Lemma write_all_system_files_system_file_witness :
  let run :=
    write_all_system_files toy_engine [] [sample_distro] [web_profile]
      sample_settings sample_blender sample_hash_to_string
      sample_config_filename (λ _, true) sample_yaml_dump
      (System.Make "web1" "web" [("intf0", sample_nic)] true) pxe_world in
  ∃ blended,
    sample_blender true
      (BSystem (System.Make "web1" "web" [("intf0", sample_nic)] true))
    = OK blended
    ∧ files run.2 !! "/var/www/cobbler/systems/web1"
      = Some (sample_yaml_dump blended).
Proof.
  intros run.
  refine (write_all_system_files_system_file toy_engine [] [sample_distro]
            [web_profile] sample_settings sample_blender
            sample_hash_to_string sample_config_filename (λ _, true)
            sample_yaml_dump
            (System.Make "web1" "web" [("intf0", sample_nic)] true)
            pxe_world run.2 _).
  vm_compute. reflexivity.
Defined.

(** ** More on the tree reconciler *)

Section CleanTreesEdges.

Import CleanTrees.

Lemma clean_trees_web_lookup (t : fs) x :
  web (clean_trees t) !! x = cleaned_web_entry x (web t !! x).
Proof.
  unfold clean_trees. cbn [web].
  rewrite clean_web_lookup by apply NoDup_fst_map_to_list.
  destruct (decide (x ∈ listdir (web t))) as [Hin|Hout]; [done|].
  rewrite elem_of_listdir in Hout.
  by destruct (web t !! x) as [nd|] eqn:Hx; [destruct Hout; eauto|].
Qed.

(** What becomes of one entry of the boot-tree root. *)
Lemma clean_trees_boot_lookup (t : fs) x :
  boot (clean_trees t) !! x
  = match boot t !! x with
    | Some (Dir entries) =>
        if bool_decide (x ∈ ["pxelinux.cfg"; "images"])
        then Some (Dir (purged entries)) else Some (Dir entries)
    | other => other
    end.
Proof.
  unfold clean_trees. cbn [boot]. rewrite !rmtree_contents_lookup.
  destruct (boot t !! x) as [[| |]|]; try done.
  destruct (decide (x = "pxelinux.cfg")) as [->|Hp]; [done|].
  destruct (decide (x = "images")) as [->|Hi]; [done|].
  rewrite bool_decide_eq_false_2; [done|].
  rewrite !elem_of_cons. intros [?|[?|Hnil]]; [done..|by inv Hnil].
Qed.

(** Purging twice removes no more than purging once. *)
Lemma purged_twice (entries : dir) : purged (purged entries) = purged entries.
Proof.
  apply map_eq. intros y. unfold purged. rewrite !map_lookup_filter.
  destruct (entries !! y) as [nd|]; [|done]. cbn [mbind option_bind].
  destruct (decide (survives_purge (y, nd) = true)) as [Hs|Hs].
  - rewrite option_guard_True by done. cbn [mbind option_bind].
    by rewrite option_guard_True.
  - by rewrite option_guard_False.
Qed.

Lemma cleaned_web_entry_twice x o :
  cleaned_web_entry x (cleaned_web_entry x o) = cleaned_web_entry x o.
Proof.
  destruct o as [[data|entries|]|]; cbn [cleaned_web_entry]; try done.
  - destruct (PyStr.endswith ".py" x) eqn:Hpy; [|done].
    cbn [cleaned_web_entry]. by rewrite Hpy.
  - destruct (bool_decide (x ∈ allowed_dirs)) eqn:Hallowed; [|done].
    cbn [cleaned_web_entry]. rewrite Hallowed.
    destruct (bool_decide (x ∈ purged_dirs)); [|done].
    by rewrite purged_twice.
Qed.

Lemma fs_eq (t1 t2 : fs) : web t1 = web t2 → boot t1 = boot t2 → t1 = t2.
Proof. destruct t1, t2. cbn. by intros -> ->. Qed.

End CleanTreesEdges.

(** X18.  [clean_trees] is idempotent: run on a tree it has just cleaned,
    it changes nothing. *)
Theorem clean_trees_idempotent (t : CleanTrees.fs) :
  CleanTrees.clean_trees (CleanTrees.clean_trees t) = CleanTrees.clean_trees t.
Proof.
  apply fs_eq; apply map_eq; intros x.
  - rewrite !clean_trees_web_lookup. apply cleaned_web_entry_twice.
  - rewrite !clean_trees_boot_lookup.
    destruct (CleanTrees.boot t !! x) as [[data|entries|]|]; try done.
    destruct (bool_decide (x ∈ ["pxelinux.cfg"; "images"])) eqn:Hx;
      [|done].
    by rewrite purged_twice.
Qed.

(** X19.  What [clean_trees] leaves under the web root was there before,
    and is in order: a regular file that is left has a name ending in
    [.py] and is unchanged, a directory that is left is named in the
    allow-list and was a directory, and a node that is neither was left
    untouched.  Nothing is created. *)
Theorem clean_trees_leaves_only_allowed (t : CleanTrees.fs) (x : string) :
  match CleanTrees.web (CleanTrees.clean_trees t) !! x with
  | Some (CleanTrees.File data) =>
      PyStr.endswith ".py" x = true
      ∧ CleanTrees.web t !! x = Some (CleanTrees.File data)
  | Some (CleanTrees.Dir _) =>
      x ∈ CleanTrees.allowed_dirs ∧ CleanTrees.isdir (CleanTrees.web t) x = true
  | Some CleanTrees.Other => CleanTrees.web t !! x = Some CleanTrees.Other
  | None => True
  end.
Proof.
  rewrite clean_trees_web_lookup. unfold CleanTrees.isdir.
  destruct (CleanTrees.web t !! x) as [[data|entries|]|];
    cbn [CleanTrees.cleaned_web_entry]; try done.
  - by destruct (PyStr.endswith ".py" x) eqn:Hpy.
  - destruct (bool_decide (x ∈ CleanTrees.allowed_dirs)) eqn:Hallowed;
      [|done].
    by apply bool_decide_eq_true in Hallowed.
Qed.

→ **WHAT IS EXPECTED**:
Return exactly the line that contains "- by destruct" and every line after it, through the last line of the records.

→ **ANSWER AREA**:
  - by destruct (PyStr.endswith ".py" x) eqn:Hpy.
  - destruct (bool_decide (x ∈ CleanTrees.allowed_dirs)) eqn:Hallowed;
      [|done].
    by apply bool_decide_eq_true in Hallowed.
Qed.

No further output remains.